The Democrats have their eye on a fourth package that they say will lay the foundation for a robust economic rebound, as government stay-at-home orders and social distancing mandates have brought many industries to a halt. Earlier this week, the Democrats said they'll also demand the federal government furnish health care workers with personal protective equipment and raise health industry safety standards in the fourth bill.

"This is investment, this is capital. We can justify this more than tax cuts, even more than some of the mitigation we did in the CARES package," said Chairman of the House Committee on Transportation and Infrastructure Peter DeFazio, D-Ore., on Wednesday's call. "This is rebuilding America, preparing us for the 21st century in so many ways. We want to put people first, workers first, and nothing does that more than the investments we're talking about here.

"And make no mistake, this is an incredible economic blow to America," he added. "What we've done has mitigated some of that damage but we're going to need a longer term recovery package and we have to be more resilient in the future, which we can with this package."

On Tuesday, Trump called on Congress to get the ball rolling on an envisioned $2 trillion infrastructure bill, pointing out that low interest rates and the pandemic should spur action on a campaign promise that has largely taken a backseat to other policy priorities.

"With interest rates for the United States being at ZERO, this is the time to do our decades long awaited Infrastructure Bill," Trump tweeted. "It should be VERY BIG & BOLD, Two Trillion Dollars, and be focused solely on jobs and rebuilding the once great infrastructure of our Country!"

However, neither the administration nor lawmakers have spelled out how to bankroll a sprawling infrastructure package in the midst of the pandemic and a probable global recession.

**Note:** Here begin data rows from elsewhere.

(** The uses of a name in a line are the places to rename without the declaration. *)
Lemma use_occurrences lines :
  Forall (names_symbol symbol) lines →
  so_span <$> filter (λ o, so_name o = sy_name symbol)
    (lines ≫= λ line, match pl_kind line with LineInstruction _ operands => omap (operand_occurrence symbols) operands | _ => [] end)
  = filter (λ sp, sp ≠ sy_span symbol) (lines ≫= rename_spans symbol).
Proof.
  intros Hnames. induction Hnames as [|line lines Hline _ IH]; [done|]. rewrite !bind_cons, !filter_app, fmap_app, IH. f_equal. clear IH.
  unfold rename_spans. destruct (pl_kind line) as [|name|mnemonic operands]; [done| |].
  - case_bool_decide as Hspan; [|done]. cbn [fmap list_fmap]. by rewrite filter_cons_False by (rewrite Hspan; by intros H).
  - induction operands as [|t ts IH]; [done|]. cbn [omap list_omap]. unfold operand_occurrence at 1. destruct wf as [_ Hwf].
    destruct (decide (text t = sy_name symbol)) as [Ht|Ht].
    + rewrite (filter_cons_True (λ t, text t = sy_name symbol)) by done. rewrite Ht, known, fmap_cons. cbn [mbind option_bind].
      case_bool_decide as Hspan.
      * rewrite filter_cons_False by tauto. exact IH.
      * rewrite filter_cons_True by done. rewrite filter_cons_True by done. rewrite fmap_cons. by f_equal.
    + rewrite (filter_cons_False (λ t, text t = sy_name symbol)) by done. destruct (bt_get (text t) symbols) as [s|] eqn:Hs; [|exact IH].
      cbn [mbind option_bind]. case_bool_decide; [exact IH|]. rewrite filter_cons_False; [exact IH|]. simpl. by rewrite (Hwf _ _ Hs).
Qed.
End occurrences.

Lemma parse_occurrences source kb options :
  do_occurrences (parse_with_options source kb options)
  = collect_occurrences (parse_lines source) (do_symbols (parse_with_options source kb options)).
Proof. unfold parse_with_options. by destruct (collect_declarations _ _ _). Qed.
(* ===== verification/Session.v ===== *)
(** * The session of the debug adapter

    [crates/ic10-dap/src/main.rs]: the state of the adapter, the turn of its runner, and
    the requests that change the state.  The runner and the requests hold the lock of the
    state while they work, so that a session is a sequence of turns and requests.  The
    arguments of a request are decoded; what a request answers is its value, and what is
    sent to the client besides is kept in [ad_sent].  The overlay of the topology view,
    which is drawn from the effects, is left out, as are the requests that only render the
    state. *)

From S2P Require Import Prelude BTree Text F64 Knowledge Literals Journal Scenario World Program Compile Cpu Exec Behaviour Vm Lua.
From S2P Require Import Simulator Control Load Schema Evaluator Runner History Debugger.
Local Open Scope string_scope.
Local Open Scope Z_scope.

(** ** Data *)

(** What is sent to the client: [Output::stopped], and the events by their names.  After
    every stop the client is told that the state has changed. *)
Inductive Sent :=
  | SentStopped (reason : string) (thread : nat) (description : option message)
  | SentOutput (category : string) (text : message)
  | SentTerminated
  | SentContinued (thread : nat) (all_threads : bool)
  | SentStateChanged (thread : nat)
  | SentBreakpoint (id : Z) (verified : bool) (line : option Z)
  | SentLoadedSource (path : string).

(** Source: [crates/ic10-dap/src/main.rs] [RuntimeInfo] *)
Record RuntimeInfo := {
  ri_name : string;
  ri_program_id : option string;
  ri_source_path : string;
  ri_language : ProgramLanguage;
}.

(** A breakpoint of [setBreakpoints], and of [setFunctionBreakpoints] with its name. *)
Record BreakpointRequest := {
  br_line : Z;
  br_condition : option string;
  br_hit_condition : option string;
  br_log_message : option string;
}.
Record FunctionRequest := { fr_function : string; fr_hit_condition : option string }.
Record DataRequest := { dq_data_id : string; dq_condition : option string; dq_hit_condition : option string }.

Definition is_lua_info (info : RuntimeInfo) : bool := match ri_language info with LangLua => true | LangIc10 => false end.

(** What is answered of a breakpoint: its number, whether it is installed, and why not. *)
Record BreakpointAnswer := { ba_id : Z; ba_verified : bool; ba_message : option message }.

Section session.
Context `{Libm} `{Build} `{LuaEngine} `{FloatDisplay}.
Abbreviation SX := (M Simulator message).
Variable record_bytes : TraceRecord → Z.
Variable snapshot_bytes : Simulator → Z.
Variable sources_bytes : list string → Z.
Variable normalize_path : string → string.
(** [std::fs::read_to_string], and what [load_build_mapping] reads beside a program *)
Variable read_file : string → string + string.
Variable sidecars : string → option (list BuildMapEntry) * option string.

(** The state of the adapter, and the messages it has sent.  The arguments of the launch
    are kept for a restart and are left out.
    Source: [crates/ic10-dap/src/main.rs] [AdapterState] *)
Record Adapter := {
  ad_simulator : option Simulator;
  ad_breakpoints : BTreeMap string (list SourceBreakpoint);
  ad_function_breakpoints : list SourceBreakpoint;
  ad_data_breakpoints : list DataBreakpoint;
  ad_exception_filters : list string;
  ad_next_breakpoint_id : Z;
  ad_running : bool;
  ad_stop_on_entry : bool;
  ad_focus_cpu : nat;
  ad_focus_thread : nat;
  ad_runtime_infos : list RuntimeInfo;
  ad_configured : bool;
  ad_last_stop : option (nat * Z);
  ad_skip_breakpoint_once : option (nat * Z);
  ad_test_case : option TestCase;
  ad_test_tick_applied : option Z;
  ad_test_thread : nat;
  ad_test_satisfied : gset nat;
  ad_previous_values : Values;
  ad_stop_values : Values;
  ad_last_exception : option LastException;
  ad_single_thread : option nat;
  ad_history : option TraceHistory;
  ad_sent : list Sent;
}.
(** C7.  The runner keeps the session.  A turn of the runner over IC10 programs, when no
    test is due, stops before the location that is next only for a breakpoint there that
    is to stop and was not just left; otherwise it runs the location and records it, a
    stop after it included, and the session goes on with the new state as its last.
    Stopping before a location records the stop as one event more: every earlier state
    that is still retained is reached from there, and where the scheduler had not moved
    since the last event the stop is an event of the session like any other.  (Where it
    had moved, as after the end of a tick, the record of the stop itself may not be
    reached: [stop_after_a_tick_diverges].)  A turn without a location only lets the
    tick pass. *)
Theorem turn_keeps_history `{Libm} `{Build} `{LuaEngine} `{FloatDisplay} sizes nn nc record_bytes snapshot_bytes sources_bytes
    normalize_path a h past s a' :
  overflow_checks = false → followed sizes nn nc record_bytes snapshot_bytes sources_bytes normalize_path a h past s →
  ad_running a = true → pending_case a = None → ad_single_thread a = None → is_finished s = false →
  run_turn record_bytes snapshot_bytes sources_bytes normalize_path a = (Ok (), a') →
  match next_scheduled_location s with
  | (Ok (Some (thread, line)), s1) =>
      stopped_before normalize_path s1 thread line a a'
        ∧ (∃ h', ad_history a' = Some h' ∧ cursor h' = cursor h + 1
             ∧ (few_names s1 → still_reached past (cursor h) h' s1)
             ∧ (debugged sizes nn nc record_bytes snapshot_bytes sources_bytes normalize_path h past s1 →
                debugged sizes nn nc record_bytes snapshot_bytes sources_bytes normalize_path h' (then_state past (cursor h + 1) s1) s1))
      ∨ ∀ result u, scheduler_step s1 = (result, u) → nameable u →
          ∃ h' past' t, followed sizes nn nc record_bytes snapshot_bytes sources_bytes normalize_path a' h' past' t
            ∧ t = emptied u ∧ past' (cursor h + 1) = t ∧ cursor h < cursor h' ∧ ∀ n, n ≤ cursor h → past' n = past n
  | (Ok None, s1) =>
      holds a' s1 h
      ∧ (0 ≤ tick s < U64_MAX → scheduler_error s = None → scheduler_error s1 = None →
         followed sizes nn nc record_bytes snapshot_bytes sources_bytes normalize_path a' h past s1)
  | _ => False
  end.
Proof.
  intros Hrelease ([Hs Hh] & s0 & Hd & Hlooks) Hrunning Hp Hsingle Hfin Hrun.
  destruct (debugged_tracked _ _ _ Hrelease _ _ _ _ _ _ _ Hd) as [_ _ _ _ Hx].
  destruct (looks_later _ _ Hlooks) as (_ & _ & Hslot). specialize (Hslot (so_slot _ _ _ _ Hx)).
  pose proof (looks_ok sizes nn nc Hrelease _ _ Hlooks (so_ok _ _ _ _ Hx)) as Hok.
  destruct (run_turn_run record_bytes snapshot_bytes sources_bytes normalize_path a s a') as (location & s1 & turn & a1 & Hlook & Hvisit & Hend); [done..|].
  rewrite Hlook. destruct location as [[thread line]|].
  2: { destruct Hvisit as [-> ->]. apply end_turn_run in Hend. simpl in Hend. destruct Hend as (E1 & E2 & _).
       assert (holds a' s1 h) as Ha' by (split; congruence). split; [done|]. intros Htick He He1. split; [done|]. exists s0. split; [done|].
       eapply looks_trans; [exact Hlooks|]. eapply looks_tick; [exact Hlook|by eapply tick_passed|constructor]. }
  destruct (location_found sizes nn nc Hrelease s s1 thread line Hok Hslot Hlook) as ((c & Hc & _) & _).
  destruct (visit_run record_bytes snapshot_bytes sources_bytes normalize_path (set_ad_simulator (Some s1) a) s1 c thread line turn a1)
    as (stops & a2 & Htry & Htried & Hnext); [done..|]. destruct Htried as (T1 & T2 & _ & T4 & _).
  destruct (may_stop _ _ _ _) eqn:Hmay.
  - left. destruct Hnext as [-> ->]. apply end_turn_run in Hend. cbn [fst] in Hend.
    destruct Hend as (line' & a3 & a4 & (U1 & U2 & U3 & _) & U4 & Hrec & E1 & E2 & E3 & E4 & _).
    destruct (record_stopped_calm _ _ _ _ _ _ _ _ Hrec) as (V1 & V3 & V4 & _).
    apply andb_true_iff in Hmay as [-> Hskip%negb_true_iff%bool_decide_eq_false]. split.
    { split_and!; [|exact Hskip|by rewrite E3, V3, U3|by rewrite E4, V4, U4|by rewrite E1, V1, U1].
      destruct (tried_stop _ _ _ _ _ Htry) as (b & hits & Hb & Hadd & Hact). by exists c, b, hits. }
    assert (holds a3 s1 h) as Ha3 by (split; [rewrite U1; exact T1|rewrite U2; simpl; rewrite T2; exact Hh]).
    destruct (record_stopped_keeps sizes nn nc Hrelease record_bytes snapshot_bytes sources_bytes normalize_path a3 s0 s1 h past thread line' "breakpoint" a4)
      as (h' & Hh' & Hc' & Hreach); [done|done| | |exact Hrec|].
    + etransitivity; [apply (looks_later _ _ Hlooks)|]. pose proof (evolves_next_scheduled_location s) as Hev. by rewrite Hlook in Hev.
    + pose proof (safe_next_scheduled_location sizes nn nc Hrelease s Hok) as Hok1. by rewrite Hlook in Hok1.
    + exists h'. split_and!; [by rewrite E2|done..|]. intros Hsession.
      destruct (record_stopped_run sizes nn nc Hrelease record_bytes snapshot_bytes sources_bytes normalize_path a3 s1 h past thread line' "breakpoint" Ha3 Hsession)
        as (h2 & Hrec2 & Hd2 & _).
      rewrite Hrec2 in Hrec. injection Hrec as <-. injection Hh' as <-. exact Hd2.
  - right. intros result u Hstep Hname.
    destruct (step_ic10_run record_bytes snapshot_bytes sources_bytes a2 s1 thread line result u turn a1)
      as (Hr & a3 & a4 & Hrec & S3 & H3 & S1 & S2 & _); [by rewrite T1|by rewrite T4|done|exact Hnext|].
    assert (event s0 ActScheduled thread line (pending (journal u)) (error_of result) (emptied u)) as Hev.
    { apply event_of; [|done]. by eapply performs_scheduled. }
    destruct (record_event_run sizes nn nc Hrelease record_bytes snapshot_bytes sources_bytes normalize_path a3 s0 h past ActScheduled thread line
      (pending (journal u)) (error_of result) (emptied u)) as (h1 & Hrec' & Hd1 & Hc1 & _);
      [split; [done|by rewrite H3, T2]|done|done|apply Hname|].
    rewrite Hrec' in Hrec. injection Hrec as <-. simpl in S1, S2. rewrite S3 in S1.
    apply end_turn_run in Hend. destruct turn as [[[[t reason] description]|] capture]; cbn [fst] in Hend.
    + destruct Hend as (line' & a4 & a5 & (U1 & U2 & _) & _ & Hrec & E1 & E2 & _).
      destruct (record_stopped_run sizes nn nc Hrelease record_bytes snapshot_bytes sources_bytes normalize_path a4 (emptied u) h1
        (then_state past (cursor h + 1) (emptied u)) t line' reason) as (h2 & Hrec2 & Hd2 & Hc2); [split; congruence|done|].
      rewrite Hrec2 in Hrec. injection Hrec as <-. simpl in E1, E2.
      exists h2, (then_state (then_state past (cursor h + 1) (emptied u)) (cursor h1 + 1) (emptied u)), (emptied u). split_and!.
      * split; [split; congruence|]. exists (emptied u). split; [done|constructor].
      * done.
      * unfold then_state. by rewrite Hc1, Z.eqb_refl, (proj2 (Z.eqb_neq _ _)) by lia.
      * lia.
      * intros n Hn. unfold then_state. by rewrite !(proj2 (Z.eqb_neq _ _)) by lia.
    + destruct Hend as (E1 & E2 & _). exists h1, (then_state past (cursor h + 1) (emptied u)), (emptied u). split_and!.
      * split; [split; congruence|]. exists (emptied u). split; [done|constructor].
      * done.
      * unfold then_state. by rewrite Z.eqb_refl.
      * lia.
      * intros n Hn. unfold then_state. by rewrite (proj2 (Z.eqb_neq _ _)) by lia.
Qed.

There's some urgency to address how to pay for infrastructure given that the most recent long-term surface transportation funding legislation — the Fixing America's Surface Transportation Act — is set to expire at the end of September.

Despite overwhelming bipartisan support, reaching an agreement on how to pay for transportation and infrastructure upgrades has been a long shot on Capitol Hill. A major priority is figuring out how to replenish the federal Highway Trust Fund, which pays for surface transportation projects nationwide but does not bring in enough money from the federal gas tax to cover all the projects that need funding.

The fund takes in about $38 billion a year from the tax, according to the Congressional Budget Office, but that still falls short of annual demand. As a result, the Highway Trust Fund has often been propped up by cash infusions from the federal general fund and other sources, largely because Congress has refused to raise the gas tax — currently at 18.4 cents per gallon — since 1993.

"The trust fund is in deficit. We've been borrowing money to put into the trust fund just to maintain the deteriorating status quo," DeFazio said on Wednesday's call. "There's no one on either side of the aisle that doesn't believe our infrastructure needs to be reconstructed ... I don't think anyone is going to say we're not already in one heck of a recession, potentially a depression."